TLS protocol version support
The following table displays the Microsoft Schannel Provider support of TLS protocol versions.
Important
Starting with Windows 11 Insider Preview releases in 2024, TLS versions 1.0 and 1.1 will be disabled by default. This change applies to both server and client devices but won't impact in-market operating system versions.
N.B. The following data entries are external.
(** * k-netix: the 3D carousel (js/slider3D.js) and the concept cards (js/index.js)

    A shallow embedding of the page scripts and the properties of their
    specification.

    Numbers.  JavaScript has one number type, the IEEE double.  As long
    as its arguments are integers of moderate size, the carousel counter
    [index] only holds integers (it starts at 0 and every change adds an
    integer, see [_normalize_exact]), and it is a [Z] in [Slider3D].  The
    one place where a fraction appears is [halfItems = totalItems / 2]
    inside [_normalize]: for an odd item count it is a half-integer.
    Half-integers are carried exactly as their double ([_normalize2]); the
    rational reading of the same source line is [_normalizeQ], and both
    are shown to agree.

    Doubles hold integers and half-integers exactly up to 53 bits.  Beyond
    that the sums of [goTo] and [_normalize] round, and the counter can
    leave the integers.  The section on [Doubles] transcribes the same
    lines with the rounding of every sum ([round53]), on numbers counted in
    halves; [goTo_double_goTo] and [run_double_run] show that it computes
    what the integer reading computes for targets up to [2^50], and the
    statements that depend on exact sums carry that bound.  Touch
    coordinates ([clientX]) are doubles, given by their rational values,
    and their difference is rounded ([js_sub]).

    The embedding covers sliders with at least one item: with no item at
    all JavaScript computes [NaN], which has no counterpart here, and the
    statements about the counter and the flags carry the hypothesis that
    an item exists. *)

From Stdlib Require Import ZArith QArith Qround Qabs Lia Lqa.
From stdpp Require Import gmap strings list pretty.

Open Scope Z_scope.

Set Warnings "-clear-no-such-hyp".

(** ** JavaScript arithmetic used by the scripts *)

(** [n % m] on integers: the remainder takes the sign of the dividend. *)
Definition js_rem (n m : Z) : Z := Z.rem n m.

(** [const mod = (n, m) => ((n % m) + m) % m]. *)
Definition js_mod (n m : Z) : Z := js_rem (js_rem n m + m) m.

(** [n % m] on rationals: [n - m * trunc (n / m)]. *)
Definition Qtrunc (q : Q) : Z :=
  if Qle_bool 0 q then Qfloor q else Qceiling q.

Definition js_remQ (n m : Q) : Q := (n - m * inject_Z (Qtrunc (n / m)))%Q.

Definition js_modQ (n m : Q) : Q := js_remQ (js_remQ n m + m) m.

(** IEEE doubles.  [round53 n] is the integer [n] rounded to 53 significant
    bits, to the nearest and on a tie to the even one.  Binary rounding
    does not look at the place of the binary point: the double nearest to
    [n / 2^j] is [round53 n / 2^j], for magnitudes below overflow (in the
    subnormal range sums and differences of doubles are exact). *)
Definition round53 (n : Z) : Z :=
  let a := Z.abs n in
  let k := Z.log2 a - 52 in
  if k <=? 0 then n
  else
    let f := Z.div a (2 ^ k) in
    let r := Z.modulo a (2 ^ k) in
    let half := 2 ^ (k - 1) in
    let m :=
      if r <? half then f
      else if half <? r then f + 1
      else if Z.even f then f else f + 1 in
    Z.sgn n * (m * 2 ^ k).

(** [x - y] on doubles given by their rational values: the exact
    difference of two doubles, reduced, has a power of two as denominator,
    and its numerator is rounded. *)
Definition js_sub (x y : Q) : Q :=
  let d := Qred (x - y) in
  round53 (Qnum d) # Qden d.

(** The doubles nearest to 0.1 and to 30.1. *)
Definition double_0_1 : Q := 3602879701896397 # 36028797018963968.

Definition double_30_1 : Q := 4236198399495373 # 140737488355328.

(** Array lengths are below [2^32]. *)
Definition max_array_length : Z := 2 ^ 32 - 1.

(** [Math.ceil(100 / total)].  The quotient of the two doubles is rounded,
    but never onto an integer or across one: it is exact when [total]
    divides 100, it is at least [1 / total] away from every integer when
    [total < 100] does not, and it lies well inside [(0, 1)] when
    [total > 100]. *)
Definition ceil_100_over (total : Z) : Z := Qceiling (100 / inject_Z total)%Q.

(** [number.toString()] of an integer. *)
Definition toString (n : Z) : string := pretty n.

(** ** The carousel *)

Module Carousel.

(** The class list of an element. *)
Definition classList_add (c : string) (el : gset string) : gset string :=
  {[ c ]} ∪ el.

Definition classList_remove (cs : list string) (el : gset string) : gset string :=
  el ∖ list_to_set cs.

(** [arr[i]?.classList.add(c)]: an index outside the array reads
    [undefined] and the optional chain stops there. *)
Definition add_class_at (i : Z) (c : string) (arr : list (gset string))
  : list (gset string) :=
  if bool_decide (0 <= i) then alter (classList_add c) (Z.to_nat i) arr else arr.

(** [arr[i]] for a numeric [i]. *)
Definition js_get {A} (arr : list A) (i : Z) : option A :=
  if bool_decide (0 <= i) then arr !! Z.to_nat i else None.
For more information, see TLS 1.0 and TLS 1.1 deprecation in Windows.
Note
TLS 1.3 is supported starting in Windows 11 and Windows Server 2022. Enabling TLS 1.3 on earlier versions of Windows is not a safe system configuration.
Tip
You may need to scroll horizontally or select Expand table to view all columns in the table.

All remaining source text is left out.